▶ _Exercise aim_
From the data below, copy each line that includes the word "Digits".

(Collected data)
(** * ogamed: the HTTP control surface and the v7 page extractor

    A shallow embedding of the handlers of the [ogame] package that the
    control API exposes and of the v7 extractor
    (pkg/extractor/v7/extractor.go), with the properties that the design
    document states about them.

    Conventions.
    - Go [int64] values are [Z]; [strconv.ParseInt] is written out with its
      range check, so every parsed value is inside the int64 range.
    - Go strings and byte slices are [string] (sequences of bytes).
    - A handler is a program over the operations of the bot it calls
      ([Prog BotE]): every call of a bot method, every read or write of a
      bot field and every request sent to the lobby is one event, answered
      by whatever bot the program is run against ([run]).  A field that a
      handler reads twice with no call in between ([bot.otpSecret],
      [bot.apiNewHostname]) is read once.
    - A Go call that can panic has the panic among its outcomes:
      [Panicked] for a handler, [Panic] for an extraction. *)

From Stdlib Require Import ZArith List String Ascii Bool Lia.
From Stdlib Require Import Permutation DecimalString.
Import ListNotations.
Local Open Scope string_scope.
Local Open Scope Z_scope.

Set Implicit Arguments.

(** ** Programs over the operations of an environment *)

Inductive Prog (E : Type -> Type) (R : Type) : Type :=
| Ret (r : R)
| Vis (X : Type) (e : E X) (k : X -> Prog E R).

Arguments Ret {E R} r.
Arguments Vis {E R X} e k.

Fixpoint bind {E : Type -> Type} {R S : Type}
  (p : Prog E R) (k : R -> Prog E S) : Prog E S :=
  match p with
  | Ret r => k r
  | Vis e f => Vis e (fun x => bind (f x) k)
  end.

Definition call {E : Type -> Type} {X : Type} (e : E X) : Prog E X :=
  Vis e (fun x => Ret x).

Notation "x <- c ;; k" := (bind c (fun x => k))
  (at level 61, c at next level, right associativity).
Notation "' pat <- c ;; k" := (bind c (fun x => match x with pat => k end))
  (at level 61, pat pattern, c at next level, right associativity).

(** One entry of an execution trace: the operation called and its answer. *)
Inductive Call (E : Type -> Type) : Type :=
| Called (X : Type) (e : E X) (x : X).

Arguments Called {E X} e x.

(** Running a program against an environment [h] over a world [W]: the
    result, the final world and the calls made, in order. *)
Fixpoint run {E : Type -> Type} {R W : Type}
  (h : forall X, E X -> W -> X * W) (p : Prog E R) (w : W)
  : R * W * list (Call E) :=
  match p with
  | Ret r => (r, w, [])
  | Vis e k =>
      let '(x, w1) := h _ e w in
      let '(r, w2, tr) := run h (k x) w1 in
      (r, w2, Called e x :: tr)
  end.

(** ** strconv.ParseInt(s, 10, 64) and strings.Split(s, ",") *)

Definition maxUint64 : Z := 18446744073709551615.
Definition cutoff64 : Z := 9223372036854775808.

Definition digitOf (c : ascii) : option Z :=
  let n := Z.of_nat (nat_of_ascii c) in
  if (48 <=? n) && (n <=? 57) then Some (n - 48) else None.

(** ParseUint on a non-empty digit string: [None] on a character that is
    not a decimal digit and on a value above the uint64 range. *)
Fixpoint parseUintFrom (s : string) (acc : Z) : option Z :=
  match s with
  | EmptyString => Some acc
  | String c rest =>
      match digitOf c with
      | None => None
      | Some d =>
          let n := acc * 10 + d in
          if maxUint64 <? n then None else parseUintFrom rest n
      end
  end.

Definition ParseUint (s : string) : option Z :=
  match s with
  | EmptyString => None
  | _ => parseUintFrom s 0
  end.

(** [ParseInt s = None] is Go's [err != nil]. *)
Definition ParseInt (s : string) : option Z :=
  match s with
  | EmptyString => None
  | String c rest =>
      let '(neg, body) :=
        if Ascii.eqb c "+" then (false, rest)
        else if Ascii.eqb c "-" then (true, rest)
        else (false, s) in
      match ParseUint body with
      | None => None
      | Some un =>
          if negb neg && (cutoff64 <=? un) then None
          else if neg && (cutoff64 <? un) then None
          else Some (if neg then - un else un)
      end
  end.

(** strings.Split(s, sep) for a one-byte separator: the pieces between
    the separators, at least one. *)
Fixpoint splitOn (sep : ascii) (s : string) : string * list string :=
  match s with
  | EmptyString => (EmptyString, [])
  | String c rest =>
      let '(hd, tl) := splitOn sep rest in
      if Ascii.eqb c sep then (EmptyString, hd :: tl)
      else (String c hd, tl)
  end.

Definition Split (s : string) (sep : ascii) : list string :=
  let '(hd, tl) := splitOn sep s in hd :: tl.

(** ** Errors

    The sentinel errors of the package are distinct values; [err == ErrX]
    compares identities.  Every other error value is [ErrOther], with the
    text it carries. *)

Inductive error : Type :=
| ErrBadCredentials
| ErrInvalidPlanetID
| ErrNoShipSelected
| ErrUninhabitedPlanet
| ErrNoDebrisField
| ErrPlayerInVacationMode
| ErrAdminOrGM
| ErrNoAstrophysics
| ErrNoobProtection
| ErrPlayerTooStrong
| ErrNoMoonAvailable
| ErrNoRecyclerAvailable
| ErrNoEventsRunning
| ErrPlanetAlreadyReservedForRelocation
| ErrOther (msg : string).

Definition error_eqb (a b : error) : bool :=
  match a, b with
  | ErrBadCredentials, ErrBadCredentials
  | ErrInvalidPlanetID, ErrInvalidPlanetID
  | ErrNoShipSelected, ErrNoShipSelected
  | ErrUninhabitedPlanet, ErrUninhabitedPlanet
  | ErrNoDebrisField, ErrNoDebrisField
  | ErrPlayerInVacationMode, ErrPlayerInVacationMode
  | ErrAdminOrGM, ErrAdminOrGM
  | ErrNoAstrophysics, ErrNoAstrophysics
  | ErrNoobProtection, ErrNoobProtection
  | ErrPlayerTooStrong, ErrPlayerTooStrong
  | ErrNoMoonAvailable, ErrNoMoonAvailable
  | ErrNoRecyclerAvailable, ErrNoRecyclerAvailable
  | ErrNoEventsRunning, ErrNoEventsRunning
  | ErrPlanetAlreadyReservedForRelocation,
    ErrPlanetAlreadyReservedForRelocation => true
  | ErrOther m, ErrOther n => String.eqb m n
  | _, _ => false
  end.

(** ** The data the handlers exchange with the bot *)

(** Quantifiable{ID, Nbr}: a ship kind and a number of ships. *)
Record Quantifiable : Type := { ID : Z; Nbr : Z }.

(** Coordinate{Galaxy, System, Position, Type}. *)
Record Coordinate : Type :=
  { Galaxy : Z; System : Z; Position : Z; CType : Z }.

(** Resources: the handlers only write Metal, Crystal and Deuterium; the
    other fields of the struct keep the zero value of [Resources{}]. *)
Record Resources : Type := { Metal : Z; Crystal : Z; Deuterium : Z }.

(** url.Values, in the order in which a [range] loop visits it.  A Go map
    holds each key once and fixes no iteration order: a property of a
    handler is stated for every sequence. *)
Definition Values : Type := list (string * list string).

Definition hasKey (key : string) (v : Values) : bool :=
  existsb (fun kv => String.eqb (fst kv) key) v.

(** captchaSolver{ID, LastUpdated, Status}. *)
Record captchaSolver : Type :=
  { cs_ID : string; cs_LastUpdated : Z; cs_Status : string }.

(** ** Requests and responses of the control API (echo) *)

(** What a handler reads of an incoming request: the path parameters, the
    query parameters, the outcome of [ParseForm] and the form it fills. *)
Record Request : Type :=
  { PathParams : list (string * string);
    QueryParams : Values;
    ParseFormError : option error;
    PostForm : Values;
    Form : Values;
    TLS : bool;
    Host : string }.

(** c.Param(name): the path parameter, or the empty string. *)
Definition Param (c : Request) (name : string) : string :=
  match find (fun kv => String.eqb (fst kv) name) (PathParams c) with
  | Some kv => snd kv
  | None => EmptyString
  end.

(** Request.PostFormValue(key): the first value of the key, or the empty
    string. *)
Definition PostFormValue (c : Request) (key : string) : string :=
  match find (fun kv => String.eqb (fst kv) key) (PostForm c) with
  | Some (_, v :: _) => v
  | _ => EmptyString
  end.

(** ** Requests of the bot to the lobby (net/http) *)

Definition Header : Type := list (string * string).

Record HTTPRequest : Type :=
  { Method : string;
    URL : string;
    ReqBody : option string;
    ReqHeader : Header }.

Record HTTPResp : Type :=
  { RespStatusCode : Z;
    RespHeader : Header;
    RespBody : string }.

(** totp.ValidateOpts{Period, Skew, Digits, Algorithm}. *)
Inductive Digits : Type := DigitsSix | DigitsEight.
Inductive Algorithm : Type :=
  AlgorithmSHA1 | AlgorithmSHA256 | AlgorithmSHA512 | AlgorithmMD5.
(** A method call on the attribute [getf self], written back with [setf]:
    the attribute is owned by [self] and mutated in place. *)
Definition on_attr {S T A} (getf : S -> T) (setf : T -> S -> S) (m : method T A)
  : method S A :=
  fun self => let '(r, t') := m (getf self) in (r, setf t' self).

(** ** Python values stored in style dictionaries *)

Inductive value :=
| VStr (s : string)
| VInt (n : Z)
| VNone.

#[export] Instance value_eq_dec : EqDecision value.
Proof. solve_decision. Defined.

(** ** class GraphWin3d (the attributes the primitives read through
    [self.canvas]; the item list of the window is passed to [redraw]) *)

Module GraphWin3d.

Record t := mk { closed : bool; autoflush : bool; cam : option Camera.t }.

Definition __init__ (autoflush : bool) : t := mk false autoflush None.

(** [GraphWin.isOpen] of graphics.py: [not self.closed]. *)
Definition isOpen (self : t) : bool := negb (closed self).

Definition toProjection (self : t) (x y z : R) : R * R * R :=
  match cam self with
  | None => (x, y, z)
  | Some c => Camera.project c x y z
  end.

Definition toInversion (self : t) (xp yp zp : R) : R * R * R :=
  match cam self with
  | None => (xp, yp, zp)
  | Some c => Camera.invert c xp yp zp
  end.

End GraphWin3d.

▶ _Your solution_
(** totp.ValidateOpts{Period, Skew, Digits, Algorithm}. *)
Inductive Digits : Type := DigitsSix | DigitsEight.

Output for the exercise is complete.